Internet-Handel wird zunehmend zum zweiten Standbein

Das Resultat der aktuellen eCommerce Studie 2010, die EuPD Research im Auftrag von PayPal zum 5. Mal in Folge veröffentlicht hat belegt, dass das World Wide Web im Vergleich zum Vorjahr als Vertriebskanal für den Handel immer mehr an Bedeutung gewinnt.

Über 50% der befragten Händler geben das Internet als wichtigsten Absatzweg an. Dabei setzt ein knappes Drittel ausschließlich auf den Internet-Handel. Im vergangenen Jahr war es nur jeder Fünfte, der diesen Vertriebsweg nutzte. Trotz der ökonomischen Krise konnten zwei Drittel der Unternehmen ihre Umsätze steigern. Für die bevorstehenden 12 Monate rechnen 2 von 3 Internet-Händlern weiter mit anwachsenden Online-Umsätzen.

Besonders die großen Händler, die bislang stark auch auf andere Vertriebskanäle setzten, nutzen zunehmend das Internet. Im Versandhandel werden derzeitig 6 von 10 Euro über den elektronischen Handel eingenommen. Die Spitzenposition nehmen hier die Artikel des täglichen Bedarfs, Tourismus und Medien ein. Verstärkt hat sich ebenso der Umsatz im Modebereich, was sich auch eBay Deutschland immer mehr zu Nutzen macht.

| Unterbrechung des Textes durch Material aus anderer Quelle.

(** * Movie-Booking-System: the catalog, cache and booking flow of [app.py]

    A shallow embedding of [src/app.py] and [src/models.py].

    - Python values that [r.json()] can produce are the type [pyval]; the
      dynamic operations the source applies to them ([in], [x[k]], [.get],
      iteration, truthiness, [==]) are functions that return an [outcome],
      so that a [TypeError] or [AttributeError] of the source is a [Raised]
      result of the model.
    - The cache directory is a finite map from file names to file states.
    - The relational store is the list of rows of each table.
    - Handlers are state-passing functions in a small state-and-exception
      monad; everything the environment decides (what the server answers,
      whether a disk write succeeds, the clock) is an explicit argument.

    Conventions. Strings are byte strings, a text being its UTF-8 bytes;
    [int] and [strip] are modelled on ASCII text, and the statements that
    depend on how they read other text say so ([is_ascii]). An integer that
    arrives with a request ([movie_id] and [booking_id] of the URL, [seats]
    of the form) is checked against the 64-bit range of the SQLite driver
    when it is bound to a statement; the identifiers that the store itself
    assigns are mathematical integers, a table being far from 2^63 rows.
    Requests are handled one after the other. Templates are left out (a
    route returns the arguments it renders with); so are time-outs and
    TLS. *)

From Stdlib Require Import ZArith List String Ascii Bool Lia QArith.
From Stdlib Require Import DecimalString DecimalZ DecimalPos.
From stdpp Require Import base option gmap strings.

Die Händler versuchen auch, einen Umsatzzuwachs und Neukunden-Gewinnung durch neue Bezahlverfahren zu erreichen. Trotz häufiger Unsicherheiten geben immerhin 68,8% der Händler an, durch die Einbindung von PayPal ihren Umsatz gesteigert zu haben. Bei 63,2% macht sich die Integration des Bezahlsystems positiv bei der Neukunden-Gewinnung bemerkbar.